Vincent Toh Bi dont la candidature n’a pas été retenue pour refonder la gouvernance ivoirienne appelle à une participation citoyenne, avec simplicité et rupture avec violences.
Les partis se déchirent souvent oubliant les citoyens sans appartenance politique. Toh Bi défend une politique centrée sur les communautés plutôt que sur les ambitions. Il rappelle avoir accepté des fonctions inférieures par choix sensé.
Pour lui, la vraie ascension améliore concrètement vies des communautés.
Publier plusieurs livres rapidement traduit volonté de transmettre valeurs fortes. Il affirme que la finalité humaine dépasse la quête permanente de lumière.
Son parcours l’a mené dans trente trois régions ivoiriennes entières.
Il a parcouru cent cinquante huit villages souvent humblement seul.
À pieds, moto, voiture, il a partagé repas quotidiens avec les locaux. Ces expériences nourrissent une vision politique enracinée dans la simplicité et vécue avec le réel.
Il croit au bonheur discret loin projecteurs pouvoir politique central.
Selon lui l’utilité humaine n’est jamais éternelle pour personne durablement.

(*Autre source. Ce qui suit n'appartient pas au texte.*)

Lemma stranded_step e id p : stranded_at id p -> stranded_at id (playback_step e p).
Proof.
  intros Hs. destruct e as [blob | | id' | id' | id']; simpl.
  - apply stranded_processQueue. exact Hs.
  - unfold stranded_at, stopAudioPlayback. simpl.
    destruct (currentAudioRef p); [|exact Hs].
    apply stranded_alter; [apply stranded_pause | exact Hs].
  - destruct (status_of id' p) as [[]|] eqn:E; try exact Hs.
    apply status_of_Some in E as (a' & Hl' & Ha').
    destruct Hs as (a & Hl & Ha). exists a. split; [|assumption].
    unfold set_status. simpl. rewrite list_lookup_alter_ne; [assumption|].
    intros ->. rewrite Hl in Hl'. injection Hl' as <-.
    destruct Ha as [_ [H | [H | H]]]; congruence.
  - destruct (status_of id' p) as [[]|] eqn:E; try exact Hs;
      apply stranded_processQueue; unfold stranded_at, set_status; simpl;
      (apply stranded_alter; [apply stranded_failed | exact Hs]).
  - destruct (status_of id' p) as [[]|] eqn:E; try exact Hs.
    apply status_of_Some in E as (a' & Hl' & Ha').
    destruct Hs as (a & Hl & Ha).
    assert (id' <> id) as Hne.
    { intros ->. rewrite Hl in Hl'. injection Hl' as <-.
      destruct Ha as [_ [H | [H | H]]]; congruence. }
    apply stranded_processQueue. exists a. split; [|assumption].
    unfold set_status. simpl. now rewrite !list_lookup_alter_ne.
Qed.

Lemma stranded_run es id p : stranded_at id p -> stranded_at id (playback_run es p).
Proof.
  revert p. induction es as [|e es IH]; intros p Hs; [exact Hs|].
  simpl. apply IH, stranded_step, Hs.
Qed.

(** C9, as the code behaves.  The object URL of a clip is revoked by its
    ended event; the URL of a clip that is interrupted while it plays, and
    the URL of a clip whose [play()] is rejected, is not revoked then and
    never after, whatever follows. *)
Theorem interrupted_or_failed_clip_keeps_url (blob : Blob) (es : list PlaybackEvent) :
  revoked <$> audios (playback_run [Enqueue blob; PlayResolved 0; AudioEnded 0] initialPlayback) !! 0%nat
    = Some true
  /\ revoked <$> audios (playback_run ([Enqueue blob; PlayResolved 0; StopAll] ++ es) initialPlayback) !! 0%nat
    = Some false
  /\ revoked <$> audios (playback_run ([Enqueue blob; PlayRejected 0] ++ es) initialPlayback) !! 0%nat
    = Some false.
Proof.
  split; [reflexivity|]. unfold playback_run. rewrite !fold_left_app.
  split.
  - destruct (stranded_run es 0
                (playback_run [Enqueue blob; PlayResolved 0; StopAll] initialPlayback))
      as (a & Hl & Hr & _).
    + eexists. split; [reflexivity|]. split; simpl; auto.
    + unfold playback_run in Hl. rewrite Hl. simpl. now rewrite Hr.
  - destruct (stranded_run es 0
                (playback_run [Enqueue blob; PlayRejected 0] initialPlayback))
      as (a & Hl & Hr & _).
    + eexists. split; [reflexivity|]. split; simpl; auto.
    + unfold playback_run in Hl. rewrite Hl. simpl. now rewrite Hr.
Qed.

(** ** Inbound dispatch *)

Lemma onmessage_try_value JSON_parse atob raw w data :
  JSON_parse raw = JsonValue data ->
  onmessage_try JSON_parse atob raw w =
  match audio_handled atob data w with
  | None => Throw w
  | Some w' =>
      if truthy (data_text data) && negb (is_string (data_type data) "transcript")
      then Normal (add agent (data_text data) w')
      else if is_string (data_type data) "transcript"
      then Normal (add user (data_text data) w')
      else if is_string (data_type data) "text_response"
      then Normal (add agent (data_text data) w')
      else Normal w'
  end.
Proof.
  intros H. unfold onmessage_try, audio_handled. rewrite H.
  destruct (truthy (data_audio data)); [|reflexivity].
  destruct (atob (toString (data_audio data))); reflexivity.
Qed.
(** * HexBoard firmware: envelope engine, voice allocator, MIDI/MPE channel
      allocator and just-intonation retune, embedded from the Arduino sketch.

    Integers of the sketch are modelled as [Z] with their wrap-around written
    out; the parallel per-voice arrays ([envelopeStates], [envelopeCommands],
    [channelInUse], [envelopeNeedsFree], [voiceGenerations],
    [synthChannelOwners], [synth], [releaseRetries], [releaseRetryCountdown])
    are gathered in one record per voice index; the key table [h] is a list of
    key records.  Values the sketch derives with floating point arithmetic are
    taken as parameters of the model, except for the ratio search of
    [justIntonationRetune], which is embedded twice: over the real numbers
    ([ratioScan]), and over whatever values the float arithmetic computes
    ([ratioScanComputed]).  [sendToLog] prints under its [debugMessages]
    guard, and [positiveMod] wraps its [int] sum as the target does. *)

From Stdlib Require Import ZArith List Lia String Bool Reals Lra DecimalString.
From stdpp Require Import base list.

Local Open Scope Z_scope.

(** ** Machine integers *)

Definition u8 (z : Z) : Z := z mod 256.
Definition u16 (z : Z) : Z := z mod 65536.
Definition u32 (z : Z) : Z := z mod 4294967296.
Definition i32 (z : Z) : Z := (z + 2147483648) mod 4294967296 - 2147483648.

Definition POLYPHONY_LIMIT : Z := 8.
Definition POLL_INTERVAL_IN_MICROSECONDS : Z := 24.
Definition COLCOUNT : Z := 10.
Definition ROWCOUNT : Z := 16.
Definition BTN_COUNT : Z := COLCOUNT * ROWCOUNT.
Definition UNUSED_NOTE : Z := 255.
Definition NO_SYNTH_OWNER : Z := -1.

Definition SYNTH_OFF : Z := 0.
Definition SYNTH_MONO : Z := 1.
Definition SYNTH_ARPEGGIO : Z := 2.
Definition SYNTH_POLY : Z := 3.

Definition MPE_MODE_AUTO : Z := 0.
Definition MPE_MODE_DISABLE : Z := 1.
Definition MPE_MODE_FORCE : Z := 2.

Definition MIDID_USB : Z := 1.
Definition MIDID_SER : Z := 2.

(** [std::to_string] on the integers that reach the log. *)
Definition to_string (z : Z) : string := NilZero.string_of_int (Z.to_int z).

(** C++ [%] truncates toward zero, as [Z.rem] does; the sum [(n % d) + d] is
    an [int], which wraps around on the target when it passes [2^31 - 1]. *)
Definition positiveMod (n d : Z) : Z := Z.rem (i32 (Z.rem n d + d)) d.

(** ** Envelope parameters *)

Definition envelopeTimeMicrosOptions : list Z :=
  [0; 5000; 10000; 20000; 50000; 100000; 200000; 500000; 1000000; 2000000].

Definition envelopeMaxLevel : Z := 65535.

Inductive EnvelopeStage := Idle | Attack | Decay | Sustain | Release.

Inductive EnvelopeCommand := CmdNone | StartAttack | StartRelease | Reset.

Record EnvelopeParams := mkEnvelopeParams {
  attackTicks : Z;
  decayTicks : Z;
  releaseTicks : Z;
  attackIncrement : Z;
  decayIncrement : Z;
  sustainLevel : Z
}.

(** The four envelope settings read by [updateEnvelopeParamsFromSettings]. *)
Record EnvelopeSettings := mkEnvelopeSettings {
  envelopeAttackIndex : Z;
  envelopeDecayIndex : Z;
  envelopeSustainLevel : Z;
  envelopeReleaseIndex : Z
}.

Definition ticksFromMicros (micros : Z) : Z :=
  if micros =? 0 then 0
  else u32 (micros + POLL_INTERVAL_IN_MICROSECONDS - 1) / POLL_INTERVAL_IN_MICROSECONDS.

Definition clampIndex (index : Z) : Z :=
  if Z.of_nat (length envelopeTimeMicrosOptions) <=? index
  then u8 (Z.of_nat (length envelopeTimeMicrosOptions) - 1)
  else index.

Definition envelopeTimeMicros (index : Z) : Z :=
  nth (Z.to_nat index) envelopeTimeMicrosOptions 0.

Definition updateEnvelopeParamsFromSettings (e : EnvelopeSettings)
  : EnvelopeSettings * EnvelopeParams :=
  let a := clampIndex (envelopeAttackIndex e) in
  let d := clampIndex (envelopeDecayIndex e) in
  let r := clampIndex (envelopeReleaseIndex e) in
  let attackMicros := envelopeTimeMicros a in
  let aTicks := ticksFromMicros attackMicros in
  let aInc := if aTicks =? 0 then envelopeMaxLevel
              else Z.max 1 (u32 (envelopeMaxLevel + aTicks - 1) / aTicks) in
  let sustainByte := Z.min 127 (envelopeSustainLevel e) in
  let sLevel := u16 (u32 (sustainByte * envelopeMaxLevel) / 127) in
  let decayMicros := envelopeTimeMicros d in
  let dTicks := ticksFromMicros decayMicros in
  let dInc := if (dTicks =? 0) || (envelopeMaxLevel <=? sLevel) then envelopeMaxLevel
              else let difference := envelopeMaxLevel - sLevel in
                   Z.max 1 (u32 (difference + dTicks - 1) / dTicks) in
  let releaseMicros := envelopeTimeMicros r in
  (mkEnvelopeSettings a d (envelopeSustainLevel e) r,
   mkEnvelopeParams aTicks dTicks (ticksFromMicros releaseMicros) aInc dInc sLevel).

(** ** Voices *)

(** Everything the sketch keeps at voice index [i]. Of the oscillator only
    [increment] and [counter] are kept: the waveform shape fields feed the
    sample sent to the PWM peripheral and nothing else. *)
Record Voice := mkVoice {
  env_level : Z;                       (* envelopeStates[i].level *)
  env_releaseIncrement : Z;            (* envelopeStates[i].releaseIncrement *)
  env_stage : EnvelopeStage;           (* envelopeStates[i].stage *)
  envelopeCommand : EnvelopeCommand;   (* envelopeCommands[i] *)
  channelInUse : bool;
  envelopeNeedsFree : bool;
  voiceGeneration : Z;                 (* voiceGenerations[i] *)
  synthChannelOwner : Z;               (* synthChannelOwners[i] *)
  osc_increment : Z;                   (* synth[i].increment *)
  osc_counter : Z;                     (* synth[i].counter *)
  releaseRetries : Z;
  releaseRetryCountdown : Z
}.

Definition set_level (x : Z) (v : Voice) : Voice :=
  mkVoice x (env_releaseIncrement v) (env_stage v) (envelopeCommand v) (channelInUse v)
    (envelopeNeedsFree v) (voiceGeneration v) (synthChannelOwner v) (osc_increment v)
    (osc_counter v) (releaseRetries v) (releaseRetryCountdown v).
Definition set_releaseIncrement (x : Z) (v : Voice) : Voice :=
  mkVoice (env_level v) x (env_stage v) (envelopeCommand v) (channelInUse v)
    (envelopeNeedsFree v) (voiceGeneration v) (synthChannelOwner v) (osc_increment v)
    (osc_counter v) (releaseRetries v) (releaseRetryCountdown v).
Definition set_stage (x : EnvelopeStage) (v : Voice) : Voice :=
  mkVoice (env_level v) (env_releaseIncrement v) x (envelopeCommand v) (channelInUse v)
    (envelopeNeedsFree v) (voiceGeneration v) (synthChannelOwner v) (osc_increment v)
    (osc_counter v) (releaseRetries v) (releaseRetryCountdown v).
Definition set_command (x : EnvelopeCommand) (v : Voice) : Voice :=
  mkVoice (env_level v) (env_releaseIncrement v) (env_stage v) x (channelInUse v)
    (envelopeNeedsFree v) (voiceGeneration v) (synthChannelOwner v) (osc_increment v)
    (osc_counter v) (releaseRetries v) (releaseRetryCountdown v).
Definition set_inUse (x : bool) (v : Voice) : Voice :=
  mkVoice (env_level v) (env_releaseIncrement v) (env_stage v) (envelopeCommand v) x
    (envelopeNeedsFree v) (voiceGeneration v) (synthChannelOwner v) (osc_increment v)
    (osc_counter v) (releaseRetries v) (releaseRetryCountdown v).
Definition set_needsFree (x : bool) (v : Voice) : Voice :=
  mkVoice (env_level v) (env_releaseIncrement v) (env_stage v) (envelopeCommand v)
    (channelInUse v) x (voiceGeneration v) (synthChannelOwner v) (osc_increment v)
    (osc_counter v) (releaseRetries v) (releaseRetryCountdown v).
Definition set_generation (x : Z) (v : Voice) : Voice :=
  mkVoice (env_level v) (env_releaseIncrement v) (env_stage v) (envelopeCommand v)
    (channelInUse v) (envelopeNeedsFree v) x (synthChannelOwner v) (osc_increment v)
    (osc_counter v) (releaseRetries v) (releaseRetryCountdown v).
Definition set_owner (x : Z) (v : Voice) : Voice :=
  mkVoice (env_level v) (env_releaseIncrement v) (env_stage v) (envelopeCommand v)
    (channelInUse v) (envelopeNeedsFree v) (voiceGeneration v) x (osc_increment v)
    (osc_counter v) (releaseRetries v) (releaseRetryCountdown v).
Definition set_increment (x : Z) (v : Voice) : Voice :=
  mkVoice (env_level v) (env_releaseIncrement v) (env_stage v) (envelopeCommand v)
    (channelInUse v) (envelopeNeedsFree v) (voiceGeneration v) (synthChannelOwner v) x
    (osc_counter v) (releaseRetries v) (releaseRetryCountdown v).
Definition set_counter (x : Z) (v : Voice) : Voice :=
  mkVoice (env_level v) (env_releaseIncrement v) (env_stage v) (envelopeCommand v)
    (channelInUse v) (envelopeNeedsFree v) (voiceGeneration v) (synthChannelOwner v)
    (osc_increment v) x (releaseRetries v) (releaseRetryCountdown v).
Definition set_retries (x : Z) (v : Voice) : Voice :=
  mkVoice (env_level v) (env_releaseIncrement v) (env_stage v) (envelopeCommand v)
    (channelInUse v) (envelopeNeedsFree v) (voiceGeneration v) (synthChannelOwner v)
    (osc_increment v) (osc_counter v) x (releaseRetryCountdown v).
Definition set_retryCountdown (x : Z) (v : Voice) : Voice :=
  mkVoice (env_level v) (env_releaseIncrement v) (env_stage v) (envelopeCommand v)
    (channelInUse v) (envelopeNeedsFree v) (voiceGeneration v) (synthChannelOwner v)
    (osc_increment v) (osc_counter v) (releaseRetries v) x.

(** A voice as [resetSynthFreqs] followed by the audio core's [Reset] leaves it. *)
Definition freshVoice : Voice :=
  mkVoice 0 0 Idle CmdNone false false 0 NO_SYNTH_OWNER 0 0 0 0.

(** ** The audio tick, [poll], for one voice index

    [ng] is [nextVoiceGeneration]; the function returns the voice after the
    tick and the counter. The sample mixed into the PWM level is an output of
    the tick and leaves the state alone, so only the phase accumulator is
    advanced here. *)

(** The pending command, taken with [exchange(None)] and applied. *)
Definition pollCommand (p : EnvelopeParams) (v : Voice) (ng : Z) : Voice * Z :=
  let pendingCommand := envelopeCommand v in
  let v := set_command CmdNone v in
  match pendingCommand with
  | StartAttack =>
      let v := set_needsFree false (set_releaseIncrement 0 v) in
      let v :=
        if attackTicks p =? 0 then
          let v := set_level envelopeMaxLevel v in
          if (decayTicks p =? 0) || (envelopeMaxLevel <=? sustainLevel p)
          then set_level (sustainLevel p) (set_stage Sustain v)
          else set_stage Decay v
        else set_level 0 (set_stage Attack v) in
      let v :=
        match env_stage v with
        | Decay => if decayTicks p =? 0
                   then set_level (sustainLevel p) (set_stage Sustain v) else v
        | _ => v
        end in
      let v :=
        match env_stage v with
        | Sustain => set_level (sustainLevel p) v
        | _ => v
        end in
      if voiceGeneration v =? 0
      then (set_generation ng v, u32 (ng + 1))
      else (v, ng)
  | StartRelease =>
      if (releaseTicks p =? 0) || (env_level v =? 0) then
        (set_needsFree true
           (set_counter 0 (set_increment 0 (set_stage Idle (set_level 0 v)))), ng)
      else
        (set_releaseIncrement
           (Z.max 1 (u32 (env_level v + releaseTicks p - 1) / releaseTicks p))
           (set_stage Release v), ng)
  | Reset =>
      (set_generation 0
         (set_needsFree false
            (set_inUse false
               (set_counter 0
                  (set_increment 0
                     (set_stage Idle (set_releaseIncrement 0 (set_level 0 v))))))), ng)
  | CmdNone => (v, ng)
  end.

(** What follows the stage [switch] for a voice that did not [continue]. *)
Definition pollOscillator (v : Voice) : Voice :=
  match env_stage v with
  | Idle => set_needsFree true v
  | _ =>
      if (env_level v =? 0) || (osc_increment v =? 0) then v
      else set_counter (u16 (osc_counter v + osc_increment v)) v
  end.
(** The key the page sorts by, for the two numeric orders. *)
Definition sortKey (sortBy : SortBy) (e : VocabularyEntry) : Z :=
  match sortBy with
  | SortRecent => ve_lastSeenAt e
  | SortCount => ve_lookupCount e
  | SortPinyin => 0
  end.

Lemma insertEntry_perm compare x l : insertEntry compare x l ≡ₚ x :: l.
Proof.
  induction l as [|y l IH]; cbn [insertEntry]; [reflexivity|].
  destruct (0 <? compare x y); [|reflexivity]. rewrite IH. apply perm_swap.
Qed.

Lemma sortEntries_perm compare l : sortEntries compare l ≡ₚ l.
Proof.
  induction l as [|x l IH]; [reflexivity|].
  change (sortEntries compare (x :: l)) with (insertEntry compare x (sortEntries compare l)).
  rewrite insertEntry_perm, IH. reflexivity.
Qed.

Lemma filter_filter_and {A} (f g : A -> bool) (l : list A) :
  List.filter g (List.filter f l) = List.filter (fun x => f x && g x) l.
Proof.
  induction l as [|x l IH]; [reflexivity|]. cbn [List.filter].
  destruct (f x); cbn [List.filter andb]; [destruct (g x)|]; rewrite IH; reflexivity.
Qed.

Lemma filter_true {A} (l : list A) : List.filter (fun _ => true) l = l.
Proof. induction l as [|x l IH]; [reflexivity|]. cbn [List.filter]. rewrite IH. reflexivity. Qed.
(** *** The validators of [TaskRecordForm]

    [validate] runs, for each field, the checks the class declares for it
    (lines 169-175 of the source), as WTForms and Flask-WTF define them. *)

(** [DataRequired] accepts data that is truthy. *)
Definition DataRequired_int (data : option Z) : bool := truthy data.

Definition DataRequired_date (data : option string) : bool :=
  match data with
  | Some _ => true
  | None => false
  end.

(** A [SelectField] accepts a value that is one of its choices. *)
Definition valid_choice (choices : list (Z * string)) (data : option Z) : bool :=
  match data with
  | Some z => existsb (fun c => Z.eqb (fst c) z) choices
  | None => false
  end.

Definition endswith (s suffix : string) : bool :=
  let n := String.length s in
  let k := String.length suffix in
  ((k <=? n)%nat && String.eqb (String.substring (n - k) k s) suffix)%bool.

(** Truth value of a [FileStorage]: that of its file name. *)
Definition truthy_file (f : option FileStorage) : bool :=
  match f with
  | Some fs => negb (String.eqb (filename fs) "")
  | None => false
  end.

(** [FileAllowed(['csv'])] passes when there is no file. *)
Definition FileAllowed_csv (f : option FileStorage) : bool :=
  match f with
  | Some fs => negb (truthy_file f) || endswith (lower (filename fs)) ".csv"
  | None => true
  end.

Definition validate (form : TaskRecordForm) : bool :=
  let r := request form in
  csrf_valid r
  && DataRequired_date (posted_date r)
  && (valid_choice (person_choices form) (posted_person r)
      && DataRequired_int (posted_person r))
  && (valid_choice (task_choices form) (posted_task r)
      && DataRequired_int (posted_task r))
  && DataRequired_int (posted_minutes r)
  && FileAllowed_csv (posted_file r).

Definition is_submitted (r : Request) : bool :=
  match method r with
  | POST => true
  | GET => false
  end.

Definition validate_on_submit (form : TaskRecordForm) : bool :=
  is_submitted (request form) && validate form.
Lemma store_source_round_trip_witness :
  let sv := Pinecone.mock_services in
  let run := Content.store_source sv "89691093eed5" (Some (Py.VStr "https://a.example/qc"))
               (Some (Py.VStr "Quantum computing")) (Py.VStr "An overview.")
               (Py.VFloat 1) Pinecone.one_job_world in
  let sid := Content.source_id_of "89691093eed5" "https://a.example/qc" in
  sid = Content.source_id_of "89691093eed5" "https://a.example/qc" ∧
  (∃ v, sources run.2 "89691093eed5" !! sid = Some v ∧
        Pinecone.v_id v = sid ∧
        Pinecone.v_metadata v !! "url" = Some (Py.VStr "https://a.example/qc") ∧
        Pinecone.v_metadata v !! "title" = Some (Py.VStr "Quantum computing") ∧
        Pinecone.v_metadata v !! "job_id" = Some (Py.VStr "89691093eed5") ∧
        Pinecone.v_metadata v !! "credibility_score" = Some (Py.VFloat 1) ∧
        Pinecone.v_metadata v !! "scraped_at"
          = Some (Py.VStr (Pinecone.clock sv (Pinecone.clock_reads Pinecone.one_job_world))) ∧
        Pinecone.v_metadata v !! "content_length"
          = Some (Py.VInt (Z.of_nat (String.length "An overview."))) ∧
        ∃ preview, Pinecone.v_metadata v !! "content_preview" = Some (Py.VStr preview) ∧
                   String.prefix preview "An overview." = true ∧
                   String.length preview = Nat.min 1000 (String.length "An overview.")) ∧
  (∀ other : string, other ≠ sid →
     sources run.2 "89691093eed5" !! other
     = sources Pinecone.one_job_world "89691093eed5" !! other) ∧
  (∀ ns : string, ns ≠ Pinecone.job_namespace "89691093eed5" →
     Pinecone.content_index run.2 !! ns = Pinecone.content_index Pinecone.one_job_world !! ns) ∧
  Pinecone.job_index run.2 = Pinecone.job_index Pinecone.one_job_world.
Proof.
  intros sv run sid.
  apply (store_source_round_trip sv "89691093eed5" "https://a.example/qc" "An overview." sid
           (Py.VStr "Quantum computing") (Py.VFloat 1) Pinecone.one_job_world run.2).
  vm_compute. reflexivity.
Defined.

(** X16.  The id of a source depends on the job and the URL alone, so a
    second [store_source] of the same URL for the same job replaces the
    record of the first: the job has the same source ids as after the
    first call, and the record kept is the later one. *)
Theorem store_source_same_url (sv : Pinecone.services) (job_id url : string)
    (title1 title2 : Py.value) (content1 content2 sid1 sid2 : string)
    (score1 score2 : Py.value) (w w1 w2 : Pinecone.world) :
  Content.store_source sv job_id (Some (Py.VStr url)) (Some title1) (Py.VStr content1) score1 w
    = (Returns sid1, w1) →
  Content.store_source sv job_id (Some (Py.VStr url)) (Some title2) (Py.VStr content2) score2 w1
    = (Returns sid2, w2) →
  sid1 = sid2 ∧
  dom (sources w2 job_id) = dom (sources w1 job_id) ∧
  ∃ v, sources w2 job_id !! sid2 = Some v ∧
       Pinecone.v_metadata v !! "title" = Some title2 ∧
       Pinecone.v_metadata v !! "content_length"
         = Some (Py.VInt (Z.of_nat (String.length content2))) ∧
       Pinecone.v_metadata v !! "scraped_at"
         = Some (Py.VStr (Pinecone.clock sv (S (Pinecone.clock_reads w)))).
Proof.
  rewrite !store_source_run. cbv zeta.
  destruct (Pinecone.encode sv _) as [embedding1|]; [|done].
  destruct (Pinecone.upsert_fault sv _ _ _); [done|].
  intros [= <- <-].
  destruct (Pinecone.encode sv _) as [embedding2|]; [|done].
  destruct (Pinecone.upsert_fault sv _ _ _); [done|].
  intros [= <- <-]. split_and!.
  - done.
  - unfold sources at 1, Pinecone.namespace_of. unfold stored_world at 1.
    cbn [Pinecone.content_index Pinecone.v_id]. rewrite lookup_insert_eq.
    cbn [default from_option id]. rewrite dom_insert_L.
    assert (Content.source_id_of job_id url ∈ dom (sources (stored_world w job_id
      {| Pinecone.v_id := Content.source_id_of job_id url; Pinecone.v_values := embedding1;
         Pinecone.v_metadata := Content.source_metadata (Content.source_id_of job_id url)
           job_id url (Some title1) content1 score1
           (Pinecone.clock sv (Pinecone.clock_reads w)) |})
      job_id)) as Hin.
    { apply elem_of_dom. eexists.
      apply (stored_world_lookup w job_id
               (Pinecone.Vector (Content.source_id_of job_id url) embedding1 _)). }
    apply subseteq_union_1_L. by apply singleton_subseteq_l.
  - eexists. split; [apply stored_world_lookup|]. cbn [Pinecone.v_metadata].
    pose proof (source_metadata_fields (Content.source_id_of job_id url) job_id url
                  (Some title2) content2 score2
                  (Pinecone.clock sv (S (Pinecone.clock_reads w))))
      as (_ & _ & _ & Htitle & _ & _ & Hat & Hlen & _).
    split_and!; done.
Qed.
(** * cncPathPreview: a shallow embedding of [cncpathpreview.py]

    The program reads a G-code file, collects the target point of every
    move (and the quadrant points of arcs), and writes a preview program
    that visits the extreme points at a safe height.

    Modelling choices.
    - A Python [float] is a real number ([R]).  [round], [int], [sqrt],
      [acos] and [degrees] are the corresponding real functions.  What
      binary floating point adds to them is outside the model: rounding of
      the arithmetic (also at decimal ties of [round]), cancellation,
      underflow, the [OverflowError] of [** 2] on a huge operand, and the
      values infinity and NaN.
    - A Python exception is a value of [exception]; a function that may
      raise returns a [result].
    - The five-slot list built by [parse_coordinates] is the record
      [coordinate]; a point [[x, y, z]] is the record [point].
    - The point objects consulted by [get_extreme_value] live in a store
      ([heap]) and the data list holds their locations, so that writes
      through an alias are visible. *)

From Stdlib Require Import Reals Lra Lia ZArith List String Ascii Bool.
From Stdlib Require Import Zfloor.
Import ListNotations.

(** ** Python values, exceptions and results *)

Inductive exception : Type :=
| ValueError (msg : string)
| TypeError (msg : string).

Inductive result (A : Type) : Type :=
| Ok (a : A)
| Raise (e : exception).

Arguments Ok {A} a.
Arguments Raise {A} e.

Definition bind {A B : Type} (r : result A) (k : A -> result B) : result B :=
  match r with
  | Ok a => k a
  | Raise e => Raise e
  end.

Il met en garde contre la dépendance identitaire aux fonctions publiques.
Perdre un poste ne doit jamais briser l’orientation personnelle durable.
Cette lucidité explique les violences liées aux luttes conservation pouvoir politique.
Il plaide pour l’engagement intense puis le passage serein de relais collectif.
Universités, restaurants, villages, il conserve le même enthousiasme humain sincère partagé.
La fonction ne fonde jamais la valeur intrinsèque de l’individu libre responsable.
S’accrocher au pouvoir crée la peur de perte identitaire profonde durable et collective.
Sa vision invite les citoyens à redéfinir le rapport responsabilité politique nationale.
Il propose une politique ouverte apaisée orientée vers le service public authentique.